Initiative seeking a healthy New Year
Published 9:11 am Monday, January 2, 2012
SOUTH POINT — “New Year, New You” is the theme for January, according to officials with the Lawrence County Health and Wellness Initiative.
The fledgling organization is encouraging individuals to renew and reinvent themselves in the New year by pursuing a positive health change.
“It’s not really a New Year’s resolution, but a commitment to improve your own personal health and wellness,” said Dr. David Lucas, initiative founder and coordinator. He said individuals could personalize their goals to be “whatever it would take to make those changes in you.” For example, he said, individuals could work toward weight loss if they are overweight or if they are diabetic, they might concentrate on managing their disease better.
Lucas said the Initiative plans to have a theme each month this year and will provide information on its web site (https://sites.google.com/site/lawcohealthandwellness) to help people make the health changes being emphasized. Monthly themes are the first public outreach by the initiative, which soon hopes to introduce programs into all county schools and have a presence at this year’s Lawrence County Junior Fair.

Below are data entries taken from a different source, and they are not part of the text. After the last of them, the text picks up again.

(** * Verification of the double-pendulum engine (app/physics/pendulum_physics.py)

    Shallow embedding of [PathTracer], [Pendulum] and [PendulumSystem].
    Python floats are modelled by the real numbers [R]; the partial
    operations of Python are written out: [/] raises ZeroDivisionError on
    a zero divisor, [%] is the floored modulo of Python, [int()] truncates
    toward zero, and [deque(maxlen=m)] raises ValueError when [m < 0].
    A raised exception is [None]. *)

From Stdlib Require Import Strings.String.
From Stdlib Require Import Reals Lra Lia ZArith List Bool Permutation.
Import ListNotations.
Open Scope R_scope.

(** ** Python primitives *)

(** Option monad for code that may raise. *)
Notation "x <- m ;; k" := (match m with Some x => k | None => None end)
  (at level 61, m at next level, right associativity).

(** Python float division [x / y]: raises ZeroDivisionError when [y = 0]. *)
Definition py_div (x y : R) : option R :=
  if Req_EM_T y 0 then None else Some (x / y).

(** Python float modulo [x % y] (result has the sign of [y]). *)
Definition py_mod (x y : R) : option R :=
  if Req_EM_T y 0 then None else Some (x - y * IZR (Int_part (x / y))).

(** Python [int(x)] on a float: truncation toward zero. *)
Definition py_int (x : R) : Z :=
  if Rle_dec 0 x then Int_part x else (- Int_part (- x))%Z.

(** Python [math.atan2(y, x)]. *)
Definition py_atan2 (y x : R) : R :=
  if Rlt_dec 0 x then atan (y / x)
  else if Rlt_dec x 0 then
    (if Rle_dec 0 y then atan (y / x) + PI else atan (y / x) - PI)
  else if Rlt_dec 0 y then PI / 2
  else if Rlt_dec y 0 then - (PI / 2)
  else 0.

(** Python [max(10, m)] (as a value). *)
Definition py_max (a b : R) : R := Rmax a b.

(** [collections.deque(maxlen=m).append(x)]: drops the leftmost element
    when the deque would exceed its maximal length. *)
Definition deque_append {A : Type} (maxlen : Z) (xs : list A) (x : A) : list A :=
  let ys := xs ++ [x] in
  if (Z.of_nat (length ys) >? maxlen)%Z then tl ys else ys.
(** * Reftab_Extract: the pager, the CSV writer and the entry point of
      [extact.py], embedded as executable Rocq definitions.

    The program talks to three things outside itself: the process
    environment, an HTTP server (through [requests]) and the file system.
    Each of them is an explicit argument of the embedded functions, and
    every effect the program has (requests issued, sleeps, lines printed,
    files written, exit status) is part of the value they return.

    Python values are modelled by the type [json]; numbers are the
    integers (a float never decides a branch of the program except for the
    sleep duration, which is a rational here).  A Python [str] is a
    [string] with one character per code point below 256. *)

From Stdlib Require Import List String Ascii ZArith QArith Bool Lia.
From Stdlib Require Import DecimalString OrderedTypeEx Sorted.
Import ListNotations.
Local Open Scope string_scope.
Local Open Scope Z_scope.
Local Set Warnings "-register-all".

(** ** Python values *)

Inductive json : Type :=
  | JNull
  | JBool (b : bool)
  | JNum (n : Z)
  | JStr (s : string)
  | JArr (items : list json)
  | JObj (fields : list (string * json)).

(** Insertion-ordered dictionaries, as association lists.  A field list
    that comes out of a JSON parser has no repeated key. *)
Section Dict.
Context {K V : Type} (eqb : K -> K -> bool).

Fixpoint dict_get (k : K) (d : list (K * V)) : option V :=
  match d with
  | [] => None
  | (k', v) :: d' => if eqb k k' then Some v else dict_get k d'
  end.

(** [d[k] = v]: an existing key keeps its position, a new one goes last. *)
Fixpoint dict_set (k : K) (v : V) (d : list (K * V)) : list (K * V) :=
  match d with
  | [] => [(k, v)]
  | (k', v') :: d' =>
      if eqb k k' then (k', v) :: d' else (k', v') :: dict_set k v d'
  end.

Definition dict_has (k : K) (d : list (K * V)) : bool :=
  match dict_get k d with Some _ => true | None => false end.
End Dict.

Enthusiasm continues to grow around the movement, swelling the ranks of motivated participants, according to Lucas.
A second meeting at South Point High School several weeks ago, turned out nearly 40 attendees including even more professionals from a range of industries in Lawrence County. Lucas said, “These people are very concerned about health in Lawrence County it is in their hearts and minds, and what they can do to change it. These folks are really into collaboration.”
Lucas said each of the previously established six “action circles” that focus on health behaviors, health education, access, quality health care, physical environment, and social factors were expanded and the group continues to move forward laying the foundation for a comprehensive grass roots effort.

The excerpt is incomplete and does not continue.